Pepita: “Minha vida é vestir um colete à prova de balas para poder viver a maternidade”
Quando começamos a falar sobre capa de Dia das Mães aqui na Quem, buscamos uma mulher que, para nós, representasse a mãe brasileira. Alguém com vocação para a maternidade e que, de alguma forma, inspirasse outras mulheres que são ou têm o mesmo sonho de criar filhos. Pepita foi o nome unânime que ficou nas nossas mentes.
A artista é mãe de Lucca Antônio, de 2 anos, está na fila de adoção para aumentar a família — novidade que conta em primeira mão na entrevista a seguir — e tem uma maternidade tão tradicional, quanto fora da curva. Em primeiro lugar, ela é uma mulher trans e, no Brasil, infelizmente ainda é raro vê-las com filhos. Depois, ela não é mãe solo, está muito bem casada com o homem que ama, Kayque Nogueira, que é também genitor de Lucca, mais um fator incomum.
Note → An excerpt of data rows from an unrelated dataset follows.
Definition new_URL : URL :=
  {| Scheme := ""; Opaque := ""; User := None; Host := ""; Path := "";
     RawPath := ""; ForceQuery := false; RawQuery := ""; Fragment := "" |}.

Definition set_RawQuery (u : URL) (q : string) : URL :=
  {| Scheme := Scheme u; Opaque := Opaque u; User := User u; Host := Host u;
     Path := Path u; RawPath := RawPath u; ForceQuery := ForceQuery u;
     RawQuery := q; Fragment := Fragment u |}.

Definition set_Host (u : URL) (h : string) : URL :=
  {| Scheme := Scheme u; Opaque := Opaque u; User := User u; Host := h;
     Path := Path u; RawPath := RawPath u; ForceQuery := ForceQuery u;
     RawQuery := RawQuery u; Fragment := Fragment u |}.

Definition set_Fragment (u : URL) (f : string) : URL :=
  {| Scheme := Scheme u; Opaque := Opaque u; User := User u; Host := Host u;
     Path := Path u; RawPath := RawPath u; ForceQuery := ForceQuery u;
     RawQuery := RawQuery u; Fragment := f |}.

(** [split(s, sep, cutc)]: the two sides of the first [sep], which is left
    out when [cutc] and kept at the head of the second part otherwise. *)
Definition split (s : string) (sep : ascii) (cutc : bool) : string * string :=
  match strings.break_at s sep with
  | None => (s, "")
  | Some (l, r) => if cutc then (l, strings.tail r) else (l, r)
  end.

(** [getscheme]: [(scheme, rest)] at the first [:], provided only scheme
    bytes come before it. *)
Fixpoint getscheme_from (i : nat) (s rawurl : string) : result (string * string) :=
  match s with
  | EmptyString => Ok ("", rawurl)
  | String c s' =>
      if is_lower c || is_upper c then getscheme_from (S i) s' rawurl
      else if is_digit c || byte_in c "+-." then
        match i with
        | O => Ok ("", rawurl)
        | _ => getscheme_from (S i) s' rawurl
        end
      else if Ascii.eqb c ":" then
        match i with
        | O => Err (errors_New "missing protocol scheme")
        | _ => Ok (String.substring 0 i rawurl, s')
        end
      else Ok ("", rawurl)
  end.

Definition getscheme (rawurl : string) : result (string * string) :=
  getscheme_from 0 rawurl rawurl.

Definition stringContainsCTLByte (s : string) : bool :=
  negb (strings.all (fun c => negb ((byte_val c <? 32) || (byte_val c =? 127))) s).

Definition validOptionalPort (port : string) : bool :=
  match port with
  | EmptyString => true
  | String c digits => Ascii.eqb c ":" && strings.all is_digit digits
  end.

Definition validUserinfo (s : string) : bool :=
  strings.all (fun c => is_alnum c || byte_in c "-._:~!$&'()*+,;=%@") s.

(** [parseHost]: an IP literal in brackets, possibly with a zone, or a
    name; an optional port in both cases. *)
Definition parseHost (host : string) : result string :=
  let plain := unescape host encodeHost in
  if strings.HasPrefix host "[" then
    match strings.break_at_last host "]" with
    | None => Err (errors_New "missing ']' in host")
    | Some (upto, from) =>                (* host[:i], host[i:] *)
        let colonPort := strings.tail from in
        if negb (validOptionalPort colonPort) then
          Err (errors_New ("invalid port " +:+ colonPort +:+ " after host"))
        else
          match strings.break_at_sub upto "%25" with
          | Some (before, zone) =>        (* host[:zone], host[zone:i] *)
              host1 <-? unescape before encodeHost;
              host2 <-? unescape zone encodeZone;
              host3 <-? unescape from encodeHost;
              Ok (host1 +:+ host2 +:+ host3)
          | None => plain
          end
    end
  else
    match strings.break_at_last host ":" with
    | Some (_, colonPort) =>
        if negb (validOptionalPort colonPort) then
          Err (errors_New ("invalid port " +:+ colonPort +:+ " after host"))
        else plain
    | None => plain
    end.

Definition parseAuthority (authority : string) : result (option Userinfo * string) :=
  match strings.break_at_last authority "@" with
  | None =>
      host <-? parseHost authority;
      Ok (None, host)
  | Some (userinfo, from) =>
      host <-? parseHost (strings.tail from);
      if negb (validUserinfo userinfo) then Err (errors_New "net/url: invalid userinfo")
      else if negb (strings.ContainsByte userinfo ":") then
        u <-? unescape userinfo encodeUserPassword;
        Ok (Some {| username := u; password := ""; passwordSet := false |}, host)
      else
        let (name, pass) := split userinfo ":" true in
        u <-? unescape name encodeUserPassword;
        pw <-? unescape pass encodeUserPassword;
        Ok (Some {| username := u; password := pw; passwordSet := true |}, host)
  end.

(** [setPath]: [Path] is the decoded path; [RawPath] keeps the original
    spelling when it is not the default encoding of [Path]. *)
Definition setPath (u : URL) (p : string) : result URL :=
  path <-? unescape p encodePath;
  let raw := if String.eqb p (escape path encodePath) then "" else p in
  Ok {| Scheme := Scheme u; Opaque := Opaque u; User := User u; Host := Host u;
        Path := path; RawPath := raw; ForceQuery := ForceQuery u;
        RawQuery := RawQuery u; Fragment := Fragment u |}.

(** [parse(rawurl, viaRequest)], without the fragment. *)
Definition parse (rawurl : string) (viaRequest : bool) : result URL :=
  if stringContainsCTLByte rawurl then
    Err (errors_New "net/url: invalid control character in URL")
  else if String.eqb rawurl "" && viaRequest then Err (errors_New "empty url")
  else if String.eqb rawurl "*" then
    Ok {| Scheme := ""; Opaque := ""; User := None; Host := ""; Path := "*";
          RawPath := ""; ForceQuery := false; RawQuery := ""; Fragment := "" |}
  else
    sr <-? getscheme rawurl;
    let scheme := strings.map strings.lower_byte (fst sr) in
    let rest0 := snd sr in
    let force := match strings.last_byte rest0 with
                 | Some c => Ascii.eqb c "?" && (strings.Count rest0 "?" =? 1)
                 | None => false
                 end in
    let (rest, rawquery) :=
      if force then (strings.drop_last rest0, "") else split rest0 "?" true in
    let url := {| Scheme := scheme; Opaque := ""; User := None; Host := "";
                  Path := ""; RawPath := ""; ForceQuery := force;
                  RawQuery := rawquery; Fragment := "" |} in
    let rootless := negb (strings.HasPrefix rest "/") in
    if rootless && negb (String.eqb scheme "") then
      Ok {| Scheme := scheme; Opaque := rest; User := None; Host := "";
            Path := ""; RawPath := ""; ForceQuery := force;
            RawQuery := rawquery; Fragment := "" |}
    else if rootless && viaRequest then Err (errors_New "invalid URI for request")
    else if rootless
            && (let colon := strings.IndexByte rest ":" in
                let slash := strings.IndexByte rest "/" in
                (0 <=? colon) && ((slash <? 0) || (colon <? slash)))
    then Err (errors_New "first path segment in URL cannot contain colon")
    else if (negb (String.eqb scheme "")
             || (negb viaRequest && negb (strings.HasPrefix rest "///")))
            && strings.HasPrefix rest "//"
    then
      let (authority, rest') := split (strings.tail (strings.tail rest)) "/" false in
      uh <-? parseAuthority authority;
      setPath {| Scheme := scheme; Opaque := ""; User := fst uh; Host := snd uh;
                 Path := ""; RawPath := ""; ForceQuery := force;
                 RawQuery := rawquery; Fragment := "" |} rest'
    else setPath url rest.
Se por um lado Pepita se diferencia de outras mulheres, por outro compartilha as alegrias e dores da maioria das mães brasileiras. Sem rede de apoio, tem dificuldade em conciliar filho, carreira, casamento e vida pessoal, mas dorme celebrando a vitória de ter atravessado mais um dia — mesmo sem saber se dará conta de tudo no dia seguinte. Há também a segurança que a própria família traz e a alegria de poder criar e ver crescer a criança que se tornou o seu maior propósito de vida.
De vez em quando se pergunta “será que eu sou uma boa mãe? Será que estou fazendo certo?”. A resposta vem direto do pequeno: “Ele sempre me mostra que sim, com uma atitude, uma fala, um sorriso ou um abraço. Às vezes ele me vê saindo para trabalhar e fala ‘mamãe, você está linda'”. E aí as dúvidas e angustias ficam pequenas.
Um outro ponto que diferencia Pepita é a transfobia que permeia toda a vida dela. Na verdade, é mais que um ponto, é uma violência direta que a atinge todos os dias e dificulta ainda mais a já árdua missão de criar um filho. “Minha vida é vestir um colete à prova de balas para poder viver a maternidade. As pessoas se incomodam de me ver numa fila de prioridade, se incomodam quando eu falo que eu sou mãe, me olham com espanto”, desabafa.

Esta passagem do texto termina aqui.